Last thing is, to play all chunks I recieved. To do it, I use this part:

play.onclick = function() {
    var whenStart = 0;
    for (let audioBufferSourceNode of audioQueue) {
        whenStart = audioBufferSourceNode.buffer.duration + whenStart;
        audioBufferSourceNode.start(when=whenStart);
    }
}

That's all. Code above starts audio, it's great, but, as I wrote in title: strange micro-delays don't give me any peace.

This audio


Solution

  • Unfortunately, you can't stream this way. Lossy audio codecs don't always guarantee that they're going to start and end on a particular boundary. Even MP3 (which it looks like you're using) utilizes the a bit reservoir, which spreads data for a particular frame to unused space in other frames. You can't use decodeAudioData this way unless you were using a codec in which you could guarantee sample accuracy. The only codec I know you can do this with in-browser is regular PCM, or some lossless codec like FLAC.
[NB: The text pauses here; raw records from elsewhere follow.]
Lemma onlyWhiteSpace_lower s skip :
  onlyWhiteSpace skip (toLowerCase s) = onlyWhiteSpace skip s.
Proof.
  revert skip. induction s as [| c s IH]; intros skip; [done |].
  cbn [toLowerCase onlyWhiteSpace]. destruct skip as [| k]; [| apply IH].
  rewrite whiteSpaceLength_cons_lower.
  destruct (whiteSpaceLength (String c s)); [done | apply IH].
Qed.

Lemma trimStart_lower s : trimStart (toLowerCase s) = toLowerCase (trimStart s).
Proof. apply dropWhiteSpace_lower. Qed.

Lemma trimEnd_lower s : trimEnd (toLowerCase s) = toLowerCase (trimEnd s).
Proof.
  induction s as [| c s IH]; [done |].
  cbn [toLowerCase trimEnd].
  change (String (lowerAscii c) (toLowerCase s)) with (toLowerCase (String c s)) at 1.
  rewrite onlyWhiteSpace_lower.
  destruct (onlyWhiteSpace 0 (String c s)); [done |].
  cbn [toLowerCase]. by rewrite IH.
Qed.

Lemma trim_lower s : trim (toLowerCase s) = toLowerCase (trim s).
Proof. unfold trim. by rewrite trimStart_lower, trimEnd_lower. Qed.

Lemma dropWhiteSpace_clean s skip : startsClean (dropWhiteSpace skip s).
Proof.
  revert skip. induction s as [| c s IH]; intros skip; [done |].
  cbn [dropWhiteSpace]. destruct skip as [| k]; [| apply IH].
  destruct (whiteSpaceLength (String c s)) eqn:E; [exact E | apply IH].
Qed.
    Assuming you do get the sample-accurate decoding going you still have a playback scheduling problem. The duration is in seconds, but this doesn't always nicely divide into the appropriate sample rate. A single sample at 44.1 kHz is 0.022675736961... milliseconds in duration. Without sample accuracy, you're not going to be able to time the chunks of playback correctly. Dropping samples here and there can be audible.

    So, what to do? There are several ways to solve the problem...

    Method 1: Use HTTP and an <audio> element

    The browser is very well capable of handling decoding audio data, buffering as appropriate, resampling, and everything needed for streaming playback. It does all this very efficiently. Rather than trying to reinvent this whole stack, let the browser deal with it.

    Set your Python server up to serve HTTP rather than WebSocket. Then, on your client this is as simple as:

    <audio src="https://example.com/your-python-script/perhaps-some-stream-id" preload="none"></audio>
    

    In your MP3 example, all you have to do is send the MP3 data with the appropriate Content-Type header of audio/mpeg. You don't even have to start on a frame boundary... the MPEG stream is self-syncing.

    Method 2: Use MediaSource Extensions

    If you must send your data via WebSocket, you can still let the browser do the decoding and playback. There are a lot of restrictions on the codecs and container formats you can use, but it does fit your use case.

    There is no easy example for this, so I'll link you to some documentation: https://developer.mozilla.org/en-US/docs/Web/API/MediaSource

    Method 3: Use [some decoder] and a ScriptProcessingNode or AudioWorkletNode

    The ScriptProcessingNode or AudioWorkletNode can be used to playback audio at the right time without dropping samples. If you can get your audio decoded to float32 PCM samples, and resampled to the current graph playback sample rate, then you can have this script node output the next chunk with the audioprocess event handler.

    Decoding and resampling are not trivial to do client-side, and can take a good deal of CPU. Therefore, this method is not usually recommended.

    Beyond these methods, there is also WebRTC which is more suitable for voice calls. Since you're streaming music, it's less recommended as it makes a tradeoff for realtime-ness over quality.